» **WORK ITEM**
Search the material below for the string "Hmin" and extract each line that has it.

- Opening Delimiter -

(** A whole row of a flat colour: edge, middle, edge. *)
Lemma flat_row {T : Type} (h : heap) (b s w : Z) (l : list Z) (lf rf : bool)
    (bm : heap -> ptr -> outcome heap) (gl gm gr : Z -> Z) (off : T) :
  0 <= w -> 0 <= s -> s + flag lf + w + flag rf <= len l ->
  (forall l' s', 0 <= s' -> s' + w <= len l' ->
     whileN (Z.to_nat w) (fun '(_, a) => plt a (Ptr b (s' + w)))
       (fun '(h, a) => h ← bm h a; Ret (h, padd a 1)) (<[b := l']> h, Ptr b s') =
     Ret (<[b := span_upd l' s' w (fun _ v => gm v)]> h, Ptr b (s' + w))) ->
  ('(h, a) ← (if lf then
       h ← modify (<[b := l]> h) (Ptr b s) gl; Ret (h, padd (Ptr b s) 1)
     else Ret (<[b := l]> h, Ptr b s));
   '(h, a) ← whileN (Z.to_nat w) (fun '(_, a0) => plt a0 (padd a w))
     (fun '(h, a) => h ← bm h a; Ret (h, padd a 1)) (h, a);
   h ← (if rf then modify h a gr else Ret h);
   Ret (h, off)) =
  Ret (<[b := span_upd l s (flag lf + w + flag rf)
         (edge_fn lf rf (flag lf + w + flag rf) (fun _ => gl) (fun _ => gm) (fun _ => gr))]> h, off).
Proof.
  intros Hw Hs Hl Hmid.
  assert (0 <= flag lf /\ 0 <= flag rf) as [] by (destruct lf, rf; simpl; lia).
  assert ((if lf then h ← modify (<[b := l]> h) (Ptr b s) gl; Ret (h, padd (Ptr b s) 1)
           else Ret (<[b := l]> h, Ptr b s)) =
          Ret (<[b := span_upd l s (flag lf) (fun _ => gl)]> h, Ptr b (s + flag lf))) as ->.
  { destruct lf; simpl in *.
    - rewrite modify_span with (f := fun _ => gl) by (done || lia). done.
    - by rewrite span_upd_0, Z.add_0_r by lia. }
  obind. unfold padd at 1. cbn [blk ofs]. rewrite Hmid by (rewrite ?len_span_upd; lia). obind.
  erewrite <- span_edges by (lia || done).
  destruct rf; simpl in *.
  - rewrite modify_span with (f := fun _ => gr) by (rewrite ?len_span_upd; done || lia). done.
  - by rewrite (span_upd_0 _ _ 0) by lia.
Qed.

Lemma flat_row_fill {T : Type} (h : heap) (b s w c : Z) (l : list Z) (lf rf : bool)
    (gl gr : Z -> Z) (off : T) :
  0 <= w -> 0 <= s -> s + flag lf + w + flag rf <= len l ->
  ('(h, a) ← (if lf then
       h ← modify (<[b := l]> h) (Ptr b s) gl; Ret (h, padd (Ptr b s) 1)
     else Ret (<[b := l]> h, Ptr b s));
   '(h, a) ← whileN (Z.to_nat w) (fun '(_, a0) => plt a0 (padd a w))
     (fun '(h, a) => h ← store h a c; Ret (h, padd a 1)) (h, a);
   h ← (if rf then modify h a gr else Ret h);
   Ret (h, off)) =
  Ret (<[b := span_upd l s (flag lf + w + flag rf)
         (edge_fn lf rf (flag lf + w + flag rf) (fun _ => gl) (fun _ _ => c) (fun _ => gr))]> h, off).
Proof.
  intros. apply (flat_row h b s w l lf rf (fun h a => store h a c) gl (fun _ => c) gr); [lia..|].
  intros. apply fill_span; lia.
Qed.

Lemma flat_row_blend {T : Type} (h : heap) (b s w : Z) (l : list Z) (lf rf : bool)
    (gl gm gr : Z -> Z) (off : T) :
  0 <= w -> 0 <= s -> s + flag lf + w + flag rf <= len l ->
  ('(h, a) ← (if lf then
       h ← modify (<[b := l]> h) (Ptr b s) gl; Ret (h, padd (Ptr b s) 1)
     else Ret (<[b := l]> h, Ptr b s));
   '(h, a) ← whileN (Z.to_nat w) (fun '(_, a0) => plt a0 (padd a w))
     (fun '(h, a) => h ← modify h a gm; Ret (h, padd a 1)) (h, a);
   h ← (if rf then modify h a gr else Ret h);
   Ret (h, off)) =
  Ret (<[b := span_upd l s (flag lf + w + flag rf)
         (edge_fn lf rf (flag lf + w + flag rf) (fun _ => gl) (fun _ => gm) (fun _ => gr))]> h, off).
Proof.
  intros. apply (flat_row h b s w l lf rf (fun h a => modify h a gm) gl gm gr); [lia..|].
  intros. apply blend_span; lia.
Qed.

(** The index of the first touched pixel of row [k] does not wrap. *)
Lemma row_index (h : heap) (rdr : Renderer) (height width k : Z) (d : list Z) :
  image_rows h rdr height width d -> 0 <= k < height ->
  padd (_data rdr) (i32 (i32 (_currImageOffset rdr + k * _imageScanlineStride rdr)
                    + i32 (_minTouched rdr * _imagePixelStride rdr))) =
  Ptr (blk (_data rdr)) (row_base rdr + k * _imageScanlineStride rdr).
Proof.
  intros [Hb Hp Ho Hw Hs Hoff Hmin Hhi Hmax] Hk. rewrite Hp, Z.mul_1_r.
  rewrite (i32_id (_minTouched rdr)), i32_add_l, i32_id by in_jint.
  unfold padd, row_base. f_equal. lia.
Qed.

(** Row [k] of the touched rectangle is inside the array. *)
Lemma row_inside (h : heap) (rdr : Renderer) (height width k : Z) (d : list Z) :
  image_rows h rdr height width d -> 0 <= k < height ->
  0 <= row_base rdr + k * _imageScanlineStride rdr /\
  row_base rdr + k * _imageScanlineStride rdr + width <= len d.
Proof. intros [Hb Hp Ho Hw Hs Hoff Hmin Hhi Hmax] Hk. unfold row_base. nia. Qed.

(** The loop state before row [k]: the surface's array is [l]. *)
Definition row_state (h : heap) (rdr : Renderer) (k : Z) (l : list Z) : heap * Z :=
  (<[blk (_data rdr) := l]> h, i32 (_currImageOffset rdr + k * _imageScanlineStride rdr)).

Lemma row_state_0 (h : heap) (rdr : Renderer) (height width : Z) (d : list Z) :
  image_rows h rdr height width d -> 0 < height ->
  (h, _currImageOffset rdr) = row_state h rdr 0 d.
Proof.
  intros H Hh. pose proof (row_inside _ _ _ _ 0 _ H) as Hi. destruct H.
  specialize (Hi ltac:(lia)). unfold row_base in Hi.
  unfold row_state. rewrite insert_id by done. f_equal.
  rewrite Z.mul_0_l, Z.add_0_r. symmetry. apply i32_id. in_jint.
Qed.

Lemma row_step (rdr : Renderer) (k : Z) :
  i32 (i32 (_currImageOffset rdr + k * _imageScanlineStride rdr) + _imageScanlineStride rdr)
  = i32 (_currImageOffset rdr + (k + 1) * _imageScanlineStride rdr).
Proof. rewrite i32_add_l. f_equal. lia. Qed.

(** The two flat emitters, pixel by pixel. *)

Definition source_over_px (rdr : Renderer) (frac : Z) : Z -> Z -> Z :=
  let alpha := (_calpha rdr *! frac) >>! 16 in
  let blend a v := blendSrcOver8888_pre v a (_cred rdr) (_cgreen rdr) (_cblue rdr) in
  let edge f v := blend (if alpha =? MAX_ALPHA then f >>! 8 else (f *! alpha) >>! 16) v in
  edge_fn (truthy (_el_lfrac rdr)) (truthy (_el_rfrac rdr)) (_alphaWidth rdr)
    (fun _ => edge (_el_lfrac rdr))
    (fun _ v => if alpha =? MAX_ALPHA then opaque_argb (_cred rdr) (_cgreen rdr) (_cblue rdr)
                else blend alpha v)
    (fun _ => edge (_el_rfrac rdr)).

Lemma edge_widths (rdr : Renderer) (lf rf : bool) :
  flag lf + flag rf <= _alphaWidth rdr <= INT_MAX ->
  i32 (i32 (_alphaWidth rdr - flag lf) - flag rf) = _alphaWidth rdr - flag lf - flag rf.
Proof.
  intros. assert (0 <= flag lf /\ 0 <= flag rf) by (destruct lf, rf; simpl; lia). nowrap. lia.
Qed.

Lemma emitLineSourceOver_rect (h : heap) (rdr : Renderer) (height frac : Z) (d : list Z) :
  image_rows h rdr height (_alphaWidth rdr) d ->
  flag (truthy (_el_lfrac rdr)) + flag (truthy (_el_rfrac rdr)) <= _alphaWidth rdr ->
  0 < height ->
  emitLineSourceOver8888_pre h rdr height frac =
  Ret (<[blk (_data rdr) := rect_upd d (row_base rdr) (_imageScanlineStride rdr)
           (_alphaWidth rdr) height (fun _ => source_over_px rdr frac)]> h).
Proof.
  intros Hir Hed Hh. unfold emitLineSourceOver8888_pre. cbv zeta.
  fold (flag (truthy (_el_lfrac rdr))) (flag (truthy (_el_rfrac rdr))).
  pose proof (ir_width _ _ _ _ _ Hir). pose proof (ir_stride _ _ _ _ _ Hir).
  rewrite edge_widths by lia. rewrite (row_state_0 _ _ _ _ _ Hir Hh).
  set (w := _alphaWidth rdr - _ - _).
  bdestr ((_calpha rdr *! frac) >>! 16 =? MAX_ALPHA).
  all: rewrite (rect_loop (row_state h rdr) _ d (row_base rdr) (_imageScanlineStride rdr)
    (_alphaWidth rdr) height (fun _ => source_over_px rdr frac)); [done|lia|lia|].
  all: intros k l Hk Hl; unfold row_state at 1; rewrite (row_index _ _ _ _ _ _ Hir Hk).
  all: rewrite (ir_pix _ _ _ _ _ Hir), row_step.
  all: pose proof (row_inside _ _ _ _ _ _ Hir Hk).
  - rewrite flat_row_fill by lia. replace (_ + w + _) with (_alphaWidth rdr) by lia.
    unfold source_over_px. rewrite (proj2 (Z.eqb_eq _ _) Hb). done.
  - rewrite flat_row_blend by lia. replace (_ + w + _) with (_alphaWidth rdr) by lia.
    unfold source_over_px. rewrite (proj2 (Z.eqb_neq _ _) Hb). done.
Qed.

(** [emitLineSource8888_pre] scales the edge fractions of a fractional row; the
    width of its middle part is computed before that. *)
Definition source_edges (rdr : Renderer) (frac : Z) : Z * Z :=
  if frac =? 65536 then (_el_lfrac rdr, _el_rfrac rdr)
  else (i32 (i64 (_el_lfrac rdr * frac) >>! 16), i32 (i64 (_el_rfrac rdr * frac) >>! 16)).

Definition source_px (rdr : Renderer) (frac : Z) : Z -> Z -> Z :=
  let '(lfrac, rfrac) := source_edges rdr frac in
  let calpha := _calpha rdr in
  let blend a v := blendSrc8888_pre v calpha a (_cred rdr) (_cgreen rdr) (_cblue rdr) in
  let pre c := ((calpha +! 1) *! c) >>! 8 in
  edge_fn (truthy lfrac) (truthy rfrac) (_alphaWidth rdr)
    (fun _ => blend (255 -! (lfrac >>! 8)))
    (fun _ v => if frac =? 65536
                then argb calpha (pre (_cred rdr)) (pre (_cgreen rdr)) (pre (_cblue rdr))
                else blend (255 -! (frac >>! 8)) v)
    (fun _ => blend (255 -! (rfrac >>! 8))).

- Closing Delimiter -

» **ANSWER BELOW**
  intros [Hb Hp Ho Hw Hs Hoff Hmin Hhi Hmax] Hk. rewrite Hp, Z.mul_1_r.
Proof. intros [Hb Hp Ho Hw Hs Hoff Hmin Hhi Hmax] Hk. unfold row_base. nia. Qed.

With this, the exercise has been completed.